The worst thing you can do is tearing them apart. It's time consuming and attacker just needs extra time and patience to put pieces together.
The same rule applies for shredding - if after shredding are left too large pieces, again, attacker just needs time and patience.

There are several shredding techniques (from wikipedia)
- Strip-cut shredders, the least secure, use rotating knives to cut narrow strips as long as the original sheet of paper. Such strips can be reassembled by a determined and patient investigator or adversary, as the product (the destroyed information) of this type of shredder is the least randomized. It also creates the highest volume of waste inasmuch as the chad has the largest surface area and is not compressed.
- Cross-cut or confetti-cut shredders use two contra-rotating drums to cut rectangular, parallelogram, or diamond-shaped (or lozenge) shreds.
- Particle-cut shredders create tiny square or circular pieces.
- Cardboard shredders are designed specifically to shred corrugated material into either strips or a mesh pallet.
- Disintegrators and granulators repeatedly cut the paper at random until the particles are small enough to pass through a mesh.
- Hammermills pound the paper through a screen.
- Pierce and Tear Rotating blades pierce the paper and then tear it apart.
- Grinders A rotating shaft with cutting blades grinds the paper until it is small enough to fall through a screen.

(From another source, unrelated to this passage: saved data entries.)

(** ** Tables *)

(** Distinct identifiers, none above the counter, and distinct keys. *)
Definition table_ok {A B} (id : A → Z) (key : A → B) (next : Z) (l : list A) : Prop :=
  NoDup (id <$> l) ∧ NoDup (key <$> l) ∧ Forall (λ a, id a ≤ next) l.
Section tables.
Context {A B : Type} (id : A → Z) (key : A → B).
Lemma table_push next l a :
  table_ok id key next l → id a = next + 1 → key a ∉ key <$> l → table_ok id key (next + 1) (l ++ [a]).
Proof.
  intros (Hi & Hk & Hb) Ha Hn. unfold table_ok. rewrite !fmap_app, !NoDup_app, Forall_app. rewrite Forall_forall in Hb.
  split_and!; [done| |apply NoDup_singleton|done| |apply NoDup_singleton| |].
  - intros x (b & -> & Hin)%list_elem_of_fmap. cbn. rewrite list_elem_of_singleton. specialize (Hb b Hin). lia.
  - intros x Hx. cbn. rewrite list_elem_of_singleton. by intros ->.
  - apply Forall_forall. intros b Hin. specialize (Hb b Hin). lia.
  - constructor; [lia|constructor].
Qed.
Lemma NoDup_fmap_filter {C} (f : A → C) (P : A → Prop) `{!∀ x, Decision (P x)} (l : list A) : NoDup (f <$> l) → NoDup (f <$> filter P l).
Proof.
  induction l as [|a l IH]; [done|]. rewrite filter_cons. cbn. intros [Ha Hl]%NoDup_cons.
  destruct (decide _); [|by apply IH]. cbn. apply NoDup_cons. split; [|by apply IH].
  intros (b & E & [_ Hb]%list_elem_of_filter)%list_elem_of_fmap. apply Ha. rewrite E. by apply list_elem_of_fmap_2.
Qed.
Lemma table_filter next l (P : A → Prop) `{!∀ x, Decision (P x)} : table_ok id key next l → table_ok id key next (filter P l).
Proof.
  intros (Hi & Hk & Hb). split_and!; [by apply NoDup_fmap_filter..|]. rewrite Forall_forall in *. intros a [_ Ha]%list_elem_of_filter. auto.
Qed.
Lemma edit_first_fmap {C} (g : A → C) p f l : (∀ a, g (f a) = g a) → g <$> edit_first p f l = g <$> l.
Proof. intros Hg. induction l as [|a l IH]; [done|]. cbn. destruct (p a); cbn; by rewrite ?Hg, ?IH. Qed.
Lemma table_edit next l p f :
  (∀ a, id (f a) = id a) → (∀ a, key (f a) = key a) → table_ok id key next l → table_ok id key next (edit_first p f l).
Proof.
  intros Hi Hk (H1 & H2 & H3). unfold table_ok. rewrite !edit_first_fmap by done. split_and!; [done..|].
  apply (Forall_fmap _ (λ i, i ≤ next)). rewrite edit_first_fmap by done. by apply Forall_fmap.
Qed.
End tables.
(** ** The invariant *)

Record store_ok (d : ConfigDoc) : Prop := {
  so_nvme : table_ok nvme_id nvme_name (cd_next_nvme_export_id d) (cd_nvme_export d);
  so_iscsi : table_ok iscsi_id iscsi_name (cd_next_iscsi_export_id d) (cd_iscsi_export d);
  so_nfs : table_ok nfs_id nfs_path (cd_next_nfs_export_id d) (cd_nfs_export d);
  so_policy : table_ok sp_id sp_id (cd_next_policy_id d) (cd_policy d);
  so_token : table_ok ct_id ct_name (cd_next_client_token_id d) (cd_client_token d);
  so_nic : NoDup (nic_netdev <$> cd_nic_config d) }.
(** What a request may do to the document: keep the invariant, and move counters
    only forward. *)
Record doc_step (d d' : ConfigDoc) : Prop := {
  ds_ok : store_ok d → store_ok d';
  ds_nvme : cd_next_nvme_export_id d ≤ cd_next_nvme_export_id d';
  ds_iscsi : cd_next_iscsi_export_id d ≤ cd_next_iscsi_export_id d';
  ds_nfs : cd_next_nfs_export_id d ≤ cd_next_nfs_export_id d';
  ds_policy : cd_next_policy_id d ≤ cd_next_policy_id d';
  ds_token : cd_next_client_token_id d ≤ cd_next_client_token_id d';
  ds_legacy : cd_legacy_export d' = cd_legacy_export d }.
#[export] Instance doc_step_preorder : PreOrder doc_step.
Proof.
  split; [intros d; by split|]. intros a b c [] []. split; try lia; [auto|congruence].
Qed.
(** One table edited, the others as they were. *)
Ltac one_table := split; cbn; try lia; [|done]; intros []; split; cbn; try done.

Section runs.
Context {K : Kernel} {D : DocCodec} (file : path).

Definition on_disk (s : db) : Prop := ∃ text, doc_toml (db_doc s) = Ok text ∧ db_tree s !! file = Some (File text).
(** What an operation did to the file system: nothing but the file and its
    temporary; on success the document is on disk, or nothing had to be done; on
    failure the file is as it was. *)
Definition outcome (s s' : db) (ok : bool) : Prop :=
  (∀ q, q ≠ file → q ≠ tmp_file file → db_tree s' !! q = db_tree s !! q) ∧
  (if ok then (db_doc s' = db_doc s ∧ db_tree s' = db_tree s) ∨ on_disk s' else db_tree s' !! file = db_tree s !! file).
Lemma outcome_same s ok : outcome s s ok.
Proof. split; [done|]. destruct ok; auto. Qed.

Lemma write_doc_frame text t n r t' n' :
  write_doc file text t n = (r, t', n') → ∀ q, q ≠ file → q ≠ tmp_file file → t' !! q = t !! q.
Proof.
  intros H q Hf Ht. assert (Hk : keeps (λ q, q = file ∨ q = tmp_file file) (write_doc file text)).
  { unfold write_doc. repeat respects_step.
    - eapply keeps_weaken; [apply keeps_write|]. by right.
    - eapply keeps_weaken; [apply keeps_rename|]. intros x [->| ->]; auto. }
  apply (Hk _ _ _ _ _ H). naive_solver.
Qed.
Lemma write_doc_Ok text t n t' n' : write_doc file text t n = (Ok tt, t', n') → t' !! file = Some (File text).
Proof.
  intros H. assert (Ho : oks (write_doc file text) t tt t') by by eexists _, _.
  unfold write_doc in Ho. apply oks_bind in Ho as ([] & t1 & H1 & H2). apply oks_map_err, oks_write in H1 as ->.
  apply oks_map_err, oks_syscall in H2 as [_ ->]. rewrite lookup_insert_eq. by rewrite lookup_insert_eq.
Qed.
Lemma write_doc_Err text t n e t' n' :
  tmp_file file ≠ file → write_doc file text t n = (Err e, t', n') → t' !! file = t !! file.
Proof.
  intros Hne [(e' & H & _)|(u & t1 & n1 & H1 & H)]%bind_run.
  - assert (Hk : keeps (λ q, q = tmp_file file) (io_map_err (λ e, io_err (err_kind e) (context "writing" (tmp_file file) (err_msg e))) (write_file (tmp_file file) text)))
      by apply respects_map_err, keeps_write. by apply (Hk _ _ _ _ _ H).
  - assert (Hk : keeps (λ q, q = tmp_file file) (io_map_err (λ e, io_err (err_kind e) (context "writing" (tmp_file file) (err_msg e))) (write_file (tmp_file file) text)))
      by apply respects_map_err, keeps_write.
    rewrite <- (Hk _ _ _ _ _ H1 file) by done. unfold io_map_err, rename, syscall in H.
    destruct (match t1 !! tmp_file file with Some Dir => _ | _ => _ end); [by injection H as _ <- _|].
    destruct (deny _ _ _); [by injection H as _ <- _|done].
Qed.
Context (Hne : tmp_file file ≠ file).
Lemma persist_run s r s' :
  persist file s = (r, s') → db_doc s' = db_doc s ∧
  (∀ q, q ≠ file → q ≠ tmp_file file → db_tree s' !! q = db_tree s !! q) ∧
  (if is_ok r then on_disk s' else db_tree s' !! file = db_tree s !! file).
Proof.
  unfold persist, on_disk. intros H. destruct (doc_toml (db_doc s)) as [text|e] eqn:Et; [|by injection H as <- <-].
  destruct (write_doc _ _ _ _) as [[r0 t] n] eqn:E. injection H as <- <-. cbn. split; [done|].
  split; [by eapply write_doc_frame|]. destruct r0 as [[]|e]; cbn; [|by eapply write_doc_Err].
  exists text. split; [done|by eapply write_doc_Ok].
Qed.
Lemma rewrite_run f s r s' : rewrite file f s = (r, s') → db_doc s' = f (db_doc s) ∧ outcome s s' (is_ok r).
Proof.
  unfold rewrite, the_doc, put, mbind, sop_bind. intros (E & Hf & Ho)%persist_run. cbn in *. split; [done|].
  split; [done|]. destruct (is_ok r); auto.
Qed.
(** The common shape of the insertions. *)
Definition insertion (dup : bool) (msg : string) (next : Z) (make : Z → ConfigDoc) : sop Z :=
  if dup then bail msg else id ← incr_i64 next; _ ← put (make id); _ ← persist file; mret id.
Lemma insertion_run dup msg next make s r s' :
  insertion dup msg next make s = (r, s') →
  outcome s s' (is_ok r) ∧ (db_doc s' = db_doc s ∧ is_ok r = false ∨ dup = false ∧ db_doc s' = make (next + 1)) ∧
  ∀ id, r = Ok id → dup = false ∧ id = next + 1.
Proof.
  unfold insertion, mbind, sop_bind, bail, incr_i64, put, mret, sop_ret.
  destruct dup; [intros [= <- <-]; split; [apply outcome_same|]; split; [by left|done]|].
  destruct (next =? _); [intros [= <- <-]; split; [apply outcome_same|]; split; [by left|done]|].
  destruct (persist file _) as [r1 s1] eqn:E. apply persist_run in E as (Ed & Hf & Ho). cbn in *.
  destruct r1; intros [= <- <-]; cbn in *.
  - split; [by split; auto|]. split; [by right|]. by intros id [= <-].
  - split; [done|]. split; [by right|done].
Qed.
Lemma existsb_key {A} (key : A → string) k l :
  existsb (λ a, bool_decide (key a = k)) l = false → k ∉ key <$> l.
Proof.
  intros H (a & -> & Ha)%list_elem_of_fmap. assert (E : existsb (λ b, bool_decide (key b = key a)) l = true); [|congruence].
  apply existsb_exists. exists a. split; [by apply list_elem_of_In|by apply bool_decide_eq_true_2].
Qed.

Also, there are several standards for shredding (from wikipedia)
- Level 1 = 12 mm strips OR 11 x 40mm particles
- Level 2 = 6 mm strips OR 8 x 40mm particles
- Level 3 = 2 mm strips OR 4 x 30mm particles (Confidential)
- Level 4 = 2 x 15 mm particles (Commercially Sensitive)
- Level 5 = 0.8 x 12 mm particles (Top Secret or Classified)
- Level 6 = 0.8 x 4 mm particles (Top Secret or Classified)
What I'm trying to say is - it's not about - "Let's torn this paper and we'll be fine!" It's about how hard is to put this pieces together. If it's next to impossible, then shredding is done well.
However, if attacker is aiming for the lowest hanging fruit, then any kind of shredding is better then none.
Example of well done shredding (once it was a money)

I guess setting them on fire or destroying them in chemical reaction would be the fastest, but this techniques should only be preformed in controlled environments by professionals!!!
Alternative is to decompose paper in water, however, it's pretty long process (10-14 days) and you'll need enough space and water to do so.